Stored dataset items:
################

(** Every draw of [random.uniform(a, b)] lies between its bounds, as the
    library documents it. *)
Definition uniform_in_range {G} (random : RandomModule Q G) : Prop :=
  forall a b g, (a <= b)%Q -> (a <= fst (uniform random a b g) <= b)%Q.

(** At most 0.001 apart in latitude and in longitude. *)
Definition within_jitter (p q : Coord Q) : Prop :=
  (Qabs (fst p - fst q) <= 1 / 1000 /\ Qabs (snd p - snd q) <= 1 / 1000)%Q.

Section RoutingVocabulary.
Context {F : Type} `{PyFloat F} `{PyBuiltins F}.
Context (math : MathModule F).

(** The dictionary [_get_simulated_route] builds around a path, for a
    straight-line distance [distance_km]. *)
Definition simulated_route (distance_km : F) (path : list (Coord F))
  : Route F :=
  let road_distance := fmul distance_km (lit 13 1) in
  let duration_minutes := fmul (fdiv road_distance (of_int 40)) (of_int 60) in
  {| distance := py_round road_distance 2;
     duration := py_round duration_minutes 1;
     duration_in_traffic := Some (py_round (fmul duration_minutes (lit 12 1)) 1);
     start_address := None;
     end_address := None;
     coordinates := Points path;
     steps := [ {| instruction := JStr "Head to emergency location";
                   step_distance := road_distance;
                   step_duration := duration_minutes |} ];
     warnings := None;
     service := "simulated";
     simulated := true;
     route_name := None |}.

(** The configured provider answers the request with the route [r]:
    the client is enabled, [reply], what the network answers, has status
    200 and a document that passes the adapter's tests, and [r] is the
    dictionary the adapter builds from it. *)
Inductive Answers (self : RoutingAPI) (reply : HttpReply F) (r : Route F)
  : Prop :=
| google_answers (data status routes : Json F) :
    enabled self = true ->
    api_service self = "google"%string ->
    reply = Response 200 (Some data) ->
    getitem "status" data = Some status ->
    is_str "OK" status = true ->
    getitem "routes" data = Some routes ->
    truthy routes = true ->
    google_route_data routes = Some r ->
    Answers self reply r
| openroute_answers (data routes : Json F) :
    enabled self = true ->
    api_service self = "openroute"%string ->
    reply = Response 200 (Some data) ->
    contains "routes" data = Some true ->
    getitem "routes" data = Some routes ->
    truthy routes = true ->
    openroute_route_data routes = Some r ->
    Answers self reply r.

(** What a request from [start_coords] to [end_coords] comes to, [reply]
    being what the network answers if a request is sent: the route of
    the provider when it answers; otherwise what the simulator does, a
    route when the straight-line distance can be computed and the
    [ValueError] of [math.sqrt] ([None]) when it cannot. *)
Inductive Resolved (self : RoutingAPI) (start_coords end_coords : Coord F)
  (reply : HttpReply F) : option (Route F) -> Prop :=
| from_provider (r : Route F) :
    Answers self reply r ->
    Resolved self start_coords end_coords reply (Some r)
| from_simulator (distance_km : F) (path : list (Coord F)) :
    (forall r, ~ Answers self reply r) ->
    _haversine_distance math start_coords end_coords = Some distance_km ->
    Resolved self start_coords end_coords reply
      (Some (simulated_route distance_km path))
| simulator_raises :
    (forall r, ~ Answers self reply r) ->
    _haversine_distance math start_coords end_coords = None ->
    Resolved self start_coords end_coords reply None.
End RoutingVocabulary.

(** The segment count as the specification words it:
    [max(5, round(2 * straightLineDistance))], rounded to the nearest
    integer. *)
Definition spec_segments (distance_km : Q) : Z :=
  Z.max 5 (round_half_even (2 * distance_km)).

Section GoogleVocabulary.
Context {F : Type} `{PyFloat F}.

(** [data['routes'][0]['legs'][0]] *)
Definition first_leg (routes : Json F) : option (Json F) :=
  route <~ index0 routes ;;
  legs <~ getitem "legs" route ;;
  index0 legs.

(** [leg['duration']['value']] *)
Definition stated_duration (leg : Json F) : option F :=
  dur <~ getitem "duration" leg ;;
  v <~ getitem "value" dur ;;
  number v.

(** [leg['duration_in_traffic']['value']], when the document has it. *)
Definition stated_traffic (leg : Json F) : option F :=
  traffic <~ getitem "duration_in_traffic" leg ;;
  v <~ getitem "value" traffic ;;
  number v.
End GoogleVocabulary.

(** A world whose network answers every request with [reply]. *)
Definition answering {F} `{PyFloat F} {G} (reply : HttpReply F) (g : G) (t : Z)
  : World F G := {|
  w_random := g;
  w_replies := fun _ => reply;
  w_requests := 0;
  w_clock := fun k => of_int (t + Z.of_nat k);
  w_ticks := 0;
  w_calls := []
|}.

(** A Directions document whose leg takes 600 s, and 540 s in the
    current traffic. *)
Definition light_traffic_document : Json Q :=
  JObj [("status", JStr "OK");
        ("routes",
         JArr [JObj [("legs",
                      JArr [JObj [("distance", JObj [("value", JNum 5000%Q)]);
                                  ("duration", JObj [("value", JNum 600%Q)]);
                                  ("duration_in_traffic",
                                   JObj [("value", JNum 540%Q)]);
                                  ("start_address", JStr "Times Square");
                                  ("end_address", JStr "Downtown");
                                  ("steps", JArr [])]]);
                     ("overview_polyline",
                      JObj [("points", JStr "_p~iF~ps|U_ulLnnqC_mqNvxq`@")])]])]%string.

(** A client with a Google key, and one with no key at all. *)
Definition google_client : RoutingAPI :=
  RoutingAPI_init "google" (Some "a-key"%string) (fun _ => None).
Definition unconfigured_client : RoutingAPI :=
  RoutingAPI_init "google" None (fun _ => None).
Definition unconfigured_geocoder : GeocodingAPI :=
  GeocodingAPI_init None None (fun _ => None).

(** An adapter fails in a world: it raises, or it returns [None]. *)
Definition adapter_fails {F G A} (run : M F G (option A)) (w : World F G) : Prop :=
  fst (run w) = None \/ fst (run w) = Some None.

Section GeocodeVocabulary.
Context {F : Type} `{PyFloat F} {G : Type}.

(** How [geocode] goes through its chain of providers from the world
    [w] on: a provider that fails, by raising or by returning [None], is
    passed over and the next one is asked in the world the failed one
    left; the first result is returned with the provider's name; at the
    end of the chain the result is [None]. *)
Inductive Advances (location_query : string) (country_hint : option string)
  : list (string * Adapter (F := F) (G := G)) -> World F G ->
    option (GeocodeResult F) -> World F G -> Prop :=
| chain_exhausted (w : World F G) :
    Advances location_query country_hint [] w None w
| provider_answers (name : string) (f : Adapter) rest
    (w w1 : World F G) (r : GeocodeResult F) :
    f location_query country_hint w = (Some (Some r), w1) ->
    Advances location_query country_hint ((name, f) :: rest) w
      (Some (set_provider name r)) w1
| provider_fails (name : string) (f : Adapter) rest
    (w w' : World F G) (res : option (GeocodeResult F)) :
    adapter_fails (f location_query country_hint) w ->
    Advances location_query country_hint rest
      (snd (f location_query country_hint w)) res w' ->
    Advances location_query country_hint ((name, f) :: rest) w res w'.
End GeocodeVocabulary.
(** C6, as the specification words it, fails for a search that holds a wildcard:
    the search [_] selects a record although no underscore occurs in any
    of its five texts, and so does [%]. *)
Lemma wildcard_search_is_not_a_substring_search :
  exists l,
    get_calculations
      (mkDatabase []
         [oil_tonnages.mk 1 2500 890 30 (95 # 100) 890 30 (211375 # 100000)
            (SQL.mkTimestamp 2025 8 5 17 8 20 0)] 2)
      (mkQuery None None (Some "_"%string) None None) = Status200 l
    /\ rows l
       = [oil_tonnages.mk 1 2500 890 30 (95 # 100) 890 30 (211375 # 100000)
            (SQL.mkTimestamp 2025 8 5 17 8 20 0)]
    /\ searched_texts
         (oil_tonnages.mk 1 2500 890 30 (95 # 100) 890 30 (211375 # 100000)
            (SQL.mkTimestamp 2025 8 5 17 8 20 0))
       = ["2500.00"; "890.00"; "30.00"; "2.11375000"; "2025-08-05 17:08:20"]%string
    /\ (forall text,
          In text ["2500.00"; "890.00"; "30.00"; "2.11375000";
                   "2025-08-05 17:08:20"]%string ->
          ~ occurs_in "_" text)
    /\ whereClause "%"
         (oil_tonnages.mk 1 2500 890 30 (95 # 100) 890 30 (211375 # 100000)
            (SQL.mkTimestamp 2025 8 5 17 8 20 0)) = true
    /\ spec_search "%"
         (oil_tonnages.mk 1 2500 890 30 (95 # 100) 890 30 (211375 # 100000)
            (SQL.mkTimestamp 2025 8 5 17 8 20 0)) = false.
Proof.
  eexists. split; [reflexivity|]. split; [reflexivity|]. split; [reflexivity|].
  split; [|split; reflexivity].
  intros text Hin Hocc. apply contains_spec in Hocc.
  simpl in Hin.
  repeat (destruct Hin as [<-|Hin]; [vm_compute in Hocc; discriminate|]).
  destruct Hin.
Qed.

(** *** What a listing answers *)

Lemma column_order_is_an_order (column : string)
    (leb : oil_tonnages.row -> oil_tonnages.row -> bool) :
  column_order column = Ok leb ->
  (forall a b, leb a b = true \/ leb b a = true)
  /\ (forall a b c, leb a b = true -> leb b c = true -> leb a c = true).
Proof.
  unfold column_order.
  repeat (destruct (String.eqb column _);
          [intros E; injection E as <-;
           first [ split; [apply by_instant_total | apply by_instant_trans]
                 | split; [apply asc_total | apply asc_trans]
                 | split; [intros a b; rewrite !Z.leb_le; lia
                          | intros a b c; rewrite !Z.leb_le; lia] ]|]).
  discriminate.
Qed.

Lemma order_clause_is_an_order (column direction : string)
    (leb : oil_tonnages.row -> oil_tonnages.row -> bool) :
  order_clause column direction = Ok leb ->
  (forall a b, leb a b = true \/ leb b a = true)
  /\ (forall a b c, leb a b = true -> leb b c = true -> leb a c = true).
Proof.
  unfold order_clause.
  destruct (column_order column) as [leb0|] eqn:C; [|discriminate].
  destruct (column_order_is_an_order _ _ C) as [T R]. simpl.
  destruct (String.eqb direction "ASC"); [intros E; injection E as <-; auto|].
  destruct (String.eqb direction "DESC"); [|discriminate].
  intros E. injection E as <-. split.
  - intros a b. destruct (T a b); auto.
  - intros a b c H1 H2. exact (R c b a H2 H1).
Qed.

(** The listing answers 200 when the order is a string and the store
    accepts the search, the limit and the offset. *)
Lemma get_calculations_shape (db : database) (q : list_query) (order : string) :
  order_of q = Text order ->
  SQL.text (search_of q) = true ->
  (0 <= limit_of q <= JS.MAX_SAFE_INTEGER)%Z ->
  (0 <= offset_of q <= JS.MAX_SAFE_INTEGER)%Z ->
  exists leb,
    order_clause (sortColumn (sort_of q)) (sortOrder order) = Ok leb
    /\ get_calculations db q
       = Status200
           {| rows :=
                SQL.limit (Z.to_nat (limit_of q))
                  (SQL.offset (Z.to_nat (offset_of q))
                     (SQL.order_by leb
                        (SQL.where_ (whereClause (search_of q))
                           (oil_tonnages_rows db))));
              pagination_page := page_of q;
              pagination_limit := limit_of q;
              pagination_total :=
                Z.of_nat (List.length
                            (SQL.where_ (whereClause (search_of q))
                               (oil_tonnages_rows db)));
              pagination_pages :=
                if (limit_of q =? 0)%Z then None
                else Some (Qceiling
                             (inject_Z
                                (Z.of_nat
                                   (List.length
                                      (SQL.where_ (whereClause (search_of q))
                                         (oil_tonnages_rows db))))
                              / inject_Z (limit_of q))) |}.
Proof.
  intros O Hs Hl Ho.
  destruct (order_clause_accepts (sortColumn (sort_of q)) (sortOrder order)
              (sortColumn_valid _) (sortOrder_valid _)) as [leb C].
  exists leb. split; [exact C|].
  unfold get_calculations. rewrite O, C, Hs. cbn [negb].
  assert (B1 : SQL.bigint (limit_of q) = true).
  { unfold SQL.bigint, JS.MAX_SAFE_INTEGER in *.
    apply andb_true_iff. rewrite !Z.leb_le. lia. }
  assert (B2 : SQL.bigint (offset_of q) = true).
  { unfold SQL.bigint, JS.MAX_SAFE_INTEGER in *.
    apply andb_true_iff. rewrite !Z.leb_le. lia. }
  rewrite B1, B2. simpl.
  destruct (Z.ltb_spec (offset_of q) 0); [lia|].
  destruct (Z.ltb_spec (limit_of q) 0); [lia|]. reflexivity.
Qed.

Lemma rows_sorted_by (db : database) (q : list_query) (l : listing)
    (order : string) (leb : oil_tonnages.row -> oil_tonnages.row -> bool) :
  get_calculations db q = Status200 l ->
  order_of q = Text order ->
  order_clause (sortColumn (sort_of q)) (sortOrder order) = Ok leb ->
  StronglySorted (fun a b => leb a b = true) (rows l).
Proof.
  intros E O C.
  destruct (get_calculations_ok db q l E) as (order' & leb' & O' & C' & _ & _ & Hrows & _).
  rewrite O in O'. injection O' as <-.
  rewrite C in C'. injection C' as <-.
  destruct (order_clause_is_an_order _ _ _ C) as [T R].
  rewrite Hrows. apply page_sorted; assumption.
Qed.

(** C7, as the code has it.  The column of the [ORDER BY] is the
    requested one when it is on the list of the five sortable columns and
    the creation time otherwise.  For an [order] that is a string the
    direction is [ASC] when the string upper-cases to ASC, which it does
    when it is a or A, then s, S or the long s, then c or C, and [DESC]
    for every other string.  Column and direction are always on their
    fixed lists and the store accepts the clause they form: the rows of
    every listing are in the order of that clause, and a listing whose
    search, limit and offset the store accepts is answered 200 whatever
    [sort] and the string [order] are. *)
Theorem sort_parameters_are_normalised (sort order : string) :
  (In sort validSortColumns -> sortColumn sort = sort)
  /\ (~ In sort validSortColumns -> sortColumn sort = "created_at"%string)
  /\ In (sortColumn sort) validSortColumns
  /\ (In order asc_spellings -> sortOrder order = "ASC"%string)
  /\ (~ In order asc_spellings -> sortOrder order = "DESC"%string)
  /\ In (sortOrder order) ["ASC"; "DESC"]%string
  /\ (exists leb,
        order_clause (sortColumn sort) (sortOrder order) = Ok leb
        /\ forall db q l,
             sort_of q = sort -> order_of q = Text order ->
             get_calculations db q = Status200 l ->
             StronglySorted (fun a b => leb a b = true) (rows l))
  /\ (forall db q,
        sort_of q = sort -> order_of q = Text order ->
        SQL.text (search_of q) = true ->
        (0 <= limit_of q <= JS.MAX_SAFE_INTEGER)%Z ->
        (0 <= offset_of q <= JS.MAX_SAFE_INTEGER)%Z ->
        exists l, get_calculations db q = Status200 l).
Proof.
  split; [apply sortColumn_listed|]. split; [apply sortColumn_fallback|].
  split; [apply sortColumn_valid|]. split; [apply sortOrder_asc|].
  split; [apply sortOrder_desc|]. split; [apply sortOrder_valid|].
  split.
  - destruct (order_clause_accepts (sortColumn sort) (sortOrder order)
                (sortColumn_valid _) (sortOrder_valid _)) as [leb C].
    exists leb. split; [exact C|].
    intros db q l Hs Ho E. subst sort.
    exact (rows_sorted_by db q l order leb E Ho C).
  - intros db q Hs Ho Ht Hl Hoff.
    destruct (get_calculations_shape db q order Ho Ht Hl Hoff) as (leb & _ & E).
    eexists. exact E.
Qed.

Lemma sort_parameters_are_normalised_witness :
  sortColumn "tonnage" = "tonnage"%string
  /\ sortColumn "createdAt; DROP TABLE oil_tonnages" = "created_at"%string
  /\ sortOrder "Asc" = "ASC"%string
  /\ sortOrder "ascending" = "DESC"%string
  /\ exists l,
       get_calculations (mkDatabase [] [] 1)
         (mkQuery None None None (Some "tonnage"%string) (Some (Text "Asc")))
       = Status200 l.
Proof.
  split; [|split; [|split; [|split]]].
  - apply (sort_parameters_are_normalised "tonnage" "Asc").
    right; right; right; right; left; reflexivity.
  - apply (sort_parameters_are_normalised "createdAt; DROP TABLE oil_tonnages" "Asc").
    simpl. intros H. repeat (destruct H as [H|H]; [discriminate H|]). exact H.
  - apply (sort_parameters_are_normalised "tonnage" "Asc").
    vm_compute. tauto.
  - apply (sort_parameters_are_normalised "tonnage" "ascending").
    vm_compute. intros H.
    repeat (destruct H as [H|H]; [discriminate H|]). exact H.
  - destruct (sort_parameters_are_normalised "tonnage" "Asc")
      as (_ & _ & _ & _ & _ & _ & _ & H).
    apply (H (mkDatabase [] [] 1)
             (mkQuery None None None (Some "tonnage"%string) (Some (Text "Asc"))));
      try reflexivity; vm_compute; split; discriminate.
Defined.
(** * hyper-sam, server side: [src/control/server.mjs]

    A shallow embedding of the two exports of the server control module,

    - [ssrDefaultProps], which builds the props record handed to the root
      component, and
    - [ssrDispatch], which emits the text of an inline event handler,

    together with the properties the specification states about them.

    Part I models JavaScript objects in a store, because the statements
    about [ssrDefaultProps] are about identity, prototypes and the
    single call of [wire].  Part II models the text [ssrDispatch] emits
    and its evaluation by the browser.  Part III models the call of
    [ssrDispatch] itself, on values of a store: the conversions to
    strings it performs, and the code of the program they may run. *)

From Stdlib Require Import ZArith NArith Ascii String List Bool Lia.
From Stdlib Require Import Decimal DecimalString DecimalN DecimalPos DecimalFacts.
From stdpp Require Import base option gmap strings list.

Local Open Scope string_scope.
Local Open Scope list_scope.

Set Warnings "-register-all".

(** * Part I: objects in a store — [ssrDefaultProps] *)

Module Props.

(** ** The store *)

Definition loc := positive.

(** Values as [ssrDefaultProps] meets them: it never inspects [state] or
    [dispatch], and only calls [wire]. *)
Inductive value :=
| VUndefined
| VNull
| VBool (b : bool)
| VNumber (z : Z)
| VString (s : string)
| VObject (l : loc).

#[global] Instance value_eq_dec : EqDecision value.
Proof. solve_decision. Defined.

(** An ordinary object: its [[Prototype]] slot ([None] is [null]), whether
    it can be called, and its own data properties. *)
Record object := Obj {
  proto : option loc;
  callable : bool;
  props : gmap string value;
}.

(** What a failed evaluation throws. *)
Inductive exn :=
| TypeError
| Thrown (v : value).

Inductive completion (A : Type) :=
| Normal (a : A)
| Throw (e : exn).
Arguments Normal {A} a.
Arguments Throw {A} e.

(** One record of the call log: the callee and its arguments. *)
Definition call_record : Type := loc * list value.
(** ** C1 *)

(** C1 (as stated, refuted): on the tokens of ["<red>text</blue>"] the error
    list of [validateTokens] is not a single [MismatchedTagError]. *)
Lemma validator_mismatch_not_single_error :
  ~ (valid (validateTamlTokens (tokensOf (str "<red>text</blue>")) (str "<red>text</blue>"))
     = false /\
     exists p l c s,
       errors (validateTamlTokens (tokensOf (str "<red>text</blue>"))
                 (str "<red>text</blue>"))
       = [ParseError (MismatchedTagError (str "red") (str "blue") p l c s)]).
Proof. intros (_ & p & l & c & s & H). vm_compute in H. discriminate. Qed.

(** C1 (amended): on the tokens of ["<red>text</blue>"] [validateTokens]
    returns [valid = false] and exactly two errors, in this order: the
    [MismatchedTagError] with expected "red" and actual "blue", at the
    close tag, and an [UnclosedTagError] for "red" from the end-of-stream
    stack check, the mismatch having left "red" on the stack. *)
Theorem validator_mismatch_then_unclosed :
  tokenize (str "<red>text</blue>")
  = Ok [ OpenTagToken (str "red") (mkToken (str "<red>") 0 5 1 1);
         TextToken (str "text") (mkToken (str "text") 5 9 1 6);
         CloseTagToken (str "blue") (mkToken (str "</blue>") 9 16 1 10);
         EofToken (mkToken [] 16 16 1 17) ] /\
  validateTamlTokens (tokensOf (str "<red>text</blue>")) (str "<red>text</blue>")
  = mkValidationResult false
      [ ParseError (MismatchedTagError (str "red") (str "blue") 9 1 10
                      (Some (str "<red>text</blue>")));
        ParseError (UnclosedTagError (str "red") 0 1 1
                      (Some (str "<red>text</blue>"))) ].
Proof. split; reflexivity. Qed.

(** The sibling [validateNesting] has the same design: the mismatch is
    recorded and "red" is still reported unclosed. *)
Example validateNesting_mismatch :
  validateNesting (tokensOf (str "<red>text</blue>"))
  = mkNestingResult false [str "red"] [(str "red", str "blue")].
Proof. reflexivity. Qed.

(** ** C2 *)

(** C2 (the code departs from the claim): on the tokens of ["<red><bold>x"]
    the tag stack holds two tags at the end of the stream, "red" and
    "bold", and [validateTokens] reports one [UnclosedTagError], for "bold"
    only; the sibling [validateNesting] reports both tags unclosed. *)
Theorem validator_reports_only_innermost_unclosed :
  map fst (vTagStack (validateTokenSequence (str "<red><bold>x")
                        (tokensOf (str "<red><bold>x"))
                        (mkValidationContext 0 [] [])))
  = [str "red"; str "bold"] /\
  validateTamlTokens (tokensOf (str "<red><bold>x")) (str "<red><bold>x")
  = mkValidationResult false
      [ ParseError (UnclosedTagError (str "bold") 5 1 6 (Some (str "<red><bold>x"))) ] /\
  unclosedTags (validateNesting (tokensOf (str "<red><bold>x")))
  = [str "red"; str "bold"].
Proof. repeat split; reflexivity. Qed.

Example validateTagClosure_two_unclosed :
  validateTagClosure (tokensOf (str "<red><bold>x"))
  = (false, [ mkClosureIssue IssueUnclosed (str "red") 0;
              mkClosureIssue IssueUnclosed (str "bold") 5 ]).
Proof. reflexivity. Qed.

(** ** C3 *)

(** C3 (as stated, refuted): the empty string contains no '<' and its
    token sequence is the end marker alone, without a text token. *)
Lemma tokenize_empty_no_text :
  ~ (forall s : jsString, ~ In LT s ->
       exists t e, tokenize s = Ok [TextToken (decodeEntities s) t; EofToken e]).
Proof.
  intros H. destruct (H [] (fun x => x)) as (t & e & E).
  vm_compute in E. discriminate.
Qed.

################

YOUR INSTRUCTIONS: For each line of the data that has the word "strings", report that line.

ANSWER FOR THE TASK:
    strings it performs, and the code of the program they may run. *)
From stdpp Require Import base option gmap strings list.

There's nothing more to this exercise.